Mateusz Morawiecki: Hiszpania, jak wiele państw, została postawiona przez Niemcy w trudnej sytuacji. Przekazanie czołgów zależało od wielu czynników, w tym od dobrej woli Berlina. Cieszę się, że premier Sánchez od początku deklarował otwartość na tę inicjatywę. Jestem wdzięczny, że hiszpańskie Leopardy zostaną wyremontowane i trafią tam, gdzie są zwyczajnie potrzebne. To dobra i odważna decyzja. Madryt leży ponad 3000 kilometrów od Kijowa, ale jak widać, odległość nie stanowi bariery dla prawdziwej solidarności.
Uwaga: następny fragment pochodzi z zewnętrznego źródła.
(** The keyword arguments of [openai.ChatCompletion.create]; the last
    two are absent from the first call. *)
Record Request : Type := mkRequest {
  model : string;
  temperature : Z;
  messages : list Message;
  max_tokens : Z;
  functions : option (list Schema);
  function_call : option string
}.

Record Choice : Type := mkChoice {
  message : Message
}.

Record Completion : Type := mkCompletion {
  choices : list Choice
}.

Inductive Failure : Type :=
| IndexError
| Raised (e : Exn).

(** A script: return, raise, or make a call and go on with its answer. *)
Inductive Script (A : Type) : Type :=
| Return (a : A)
| Throw (e : Failure)
| Create (r : Request) (k : Completion -> Script A)
| FromResponse (c : Completion) (k : QueryPlan -> Script A).

Arguments Return {A} a.
Arguments Throw {A} e.
Arguments Create {A} r k.
Arguments FromResponse {A} c k.

Definition PLANNING_MODEL : string := "gpt-4".
Definition ANSWERING_MODEL : string := "gpt-3.5-turbo-0613".

Definition newline : string := String (Ascii.ascii_of_nat 10) EmptyString.

(** The three messages the conversation opens with. *)
Definition opening_messages (question : string) : list Message :=
  [ {| role := "system";
       content := "You are a world class query planning algorithm capable of breaking apart questions into its depenencies queries such that the answers can be used to inform the parent question. Do not answer the questions, simply provide correct compute graph with good specific questions to ask and relevant dependencies. Before you call the function, think step by step to get a better understanding the problem." |};
    {| role := "user";
       content := String.append "Consider: "
                    (String.append question
                       (String.append newline " Before you call the function, think step by step to get a correct query plan.")) |};
    {| role := "assistant";
       content := "Lets think step by step to find the correct query plan that does not make any assuptions of what is known." |} ].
Wielokrotnie rozmawiałem z premierem Sánchezem, poświęcając sporo czasu kwestiom bezpieczeństwa. I zawsze mogłem liczyć na jego wsparcie. Polska i Hiszpania dążą do tego samego celu.

El Mundo: To zrozumiałe, że Polska i kraje bałtyckie czują się zagrożone imperializmem prezydenta Władimira Putina, mimo że członkostwo w NATO zapewnia im ochronę, jakiej nie miały nigdy przedtem – znajdują się na linii frontu, a historia mówi sama za siebie. Przypadek Hiszpanii czy Portugalii jest inny: dlaczego miałyby być bezpośrednio lub pośrednio zaangażowane w ten konflikt?
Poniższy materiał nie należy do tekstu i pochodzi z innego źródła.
(** * Dogmatic Views: caching and two-pass rendering pipeline

    A shallow embedding of [src/index.js]: the resource locator
    ([hasPath], [makePath], [addExtension]), the process-wide
    configuration, the raw/compressed file cache ([Views.file]) and the
    two render passes ([Views.jade], [Views.handlebars]) that share one
    template cache.

    Conventions of the embedding.
    - A JavaScript string is a [string] of 8-bit characters, one per
      code unit (names are taken in the ASCII range).
    - The two module-level objects [files] and [templates] are used as
      dictionaries and are modelled as finite maps over their own
      properties; names that collide with members of [Object.prototype]
      are outside the model of the current version.  The file cache of
      the earlier version looks its names up as a plain object does,
      inherited members included.
    - The route handlers look their engine up in [Views] by a name that
      is configurable: every member that the library defines or that
      [Views] inherits is given what calling it comes to, and a name
      that is not a member throws.
    - A promise chain is a state transformer returning a settled result;
      a call is driven until all of its chains have settled before the
      next call starts.  Where a call starts a chain that it does not
      wait for, the world says which of the two chains settles last.
    - The file system, gzip and the two template engines are external
      capabilities, gathered in a record that is an argument of every
      call, so that the outside world may change between two calls. *)

From Stdlib Require Import String Ascii List Bool Arith Lia.
From stdpp Require Import base option list gmap strings.

Local Open Scope string_scope.
Local Open Scope list_scope.

(** ** JavaScript string literals and the regular expression of [hasPath] *)

Module Js.

(** The value denoted by a string literal whose only escapes are
    identity escapes: a backslash before a character that starts no
    escape sequence is dropped, so the two characters [\.] denote [.]. *)
Fixpoint literal (src : string) : string :=
  match src with
  | EmptyString => EmptyString
  | String "\" (String c rest) => String c (literal rest)
  | String c rest => String c (literal rest)
  end.

(** Truthiness of a string: every string but the empty one. *)
Definition truthy_string (s : string) : bool :=
  match s with EmptyString => false | _ => true end.

Inductive atom : Type :=
  | Any
  | Lit (c : ascii).

Inductive item : Type :=
  | One (a : atom)
  | Opt (a : atom).

Inductive token : Type :=
  | TAtom (a : atom)
  | TQuest.

(** Pattern syntax used by the source: literal characters, [.] for any
    character but a line terminator, [\c] for the character [c] itself,
    and the postfix [?]. *)
Fixpoint lex (src : string) : list token :=
  match src with
  | EmptyString => []
  | String "\" (String c rest) => TAtom (Lit c) :: lex rest
  | String "." rest => TAtom Any :: lex rest
  | String "?" rest => TQuest :: lex rest
  | String c rest => TAtom (Lit c) :: lex rest
  end.

Fixpoint items (ts : list token) : list item :=
  match ts with
  | [] => []
  | TAtom a :: TQuest :: rest => Opt a :: items rest
  | TAtom a :: rest => One a :: items rest
  | TQuest :: rest => items rest
  end.

Record regexp : Type := RegExp_ {
  anchored : bool;
  body : list item
}.

Definition RegExp (src : string) : regexp :=
  match src with
  | String "^" rest => RegExp_ true (items (lex rest))
  | _ => RegExp_ false (items (lex src))
  end.

Definition line_terminator (c : ascii) : bool :=
  (Ascii.eqb c "010" || Ascii.eqb c "013")%bool.

Definition accepts (a : atom) (c : ascii) : bool :=
  match a with
  | Any => negb (line_terminator c)
  | Lit d => Ascii.eqb c d
  end.

(** Backtracking match of a pattern at the head of a string; [?] is
    greedy, which does not change whether a match exists. *)
Fixpoint match_here (p : list item) (s : string) : bool :=
  match p with
  | [] => true
  | One a :: k =>
      match s with
      | String c r => accepts a c && match_here k r
      | EmptyString => false
      end
  | Opt a :: k =>
      match s with
      | String c r => (accepts a c && match_here k r) || match_here k s
      | EmptyString => match_here k s
      end
  end.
Mateusz Morawiecki: Owszem, Polska i Hiszpania leżą po dwóch różnych stronach kontynentu, lecz wojna w Ukrainie nie jest konfliktem lokalnym. To egzystencjalne zagrożenie dla całej UE, całego NATO i całego zachodniego świata.

Hiszpanii i Portugalii nie grozi obecnie rosyjska inwazja militarna – choć musimy pamiętać, że był czas, kiedy długie ramię Moskwy dosięgło również Madrytu. Jednak ekonomia, energia, bezpieczeństwo żywnościowe, przeciwdziałanie terroryzmowi, zmiany klimatyczne – wszystkie te kwestie wymagają sojuszników, stabilności i przewidywalnej przyszłości. Atakując Ukrainę, Rosja próbuje zniszczyć euroatlantycką wspólnotę wartości i interesów. Skutek? NATO i UE są zjednoczone w polityce wobec Kremla jak nigdy dotąd.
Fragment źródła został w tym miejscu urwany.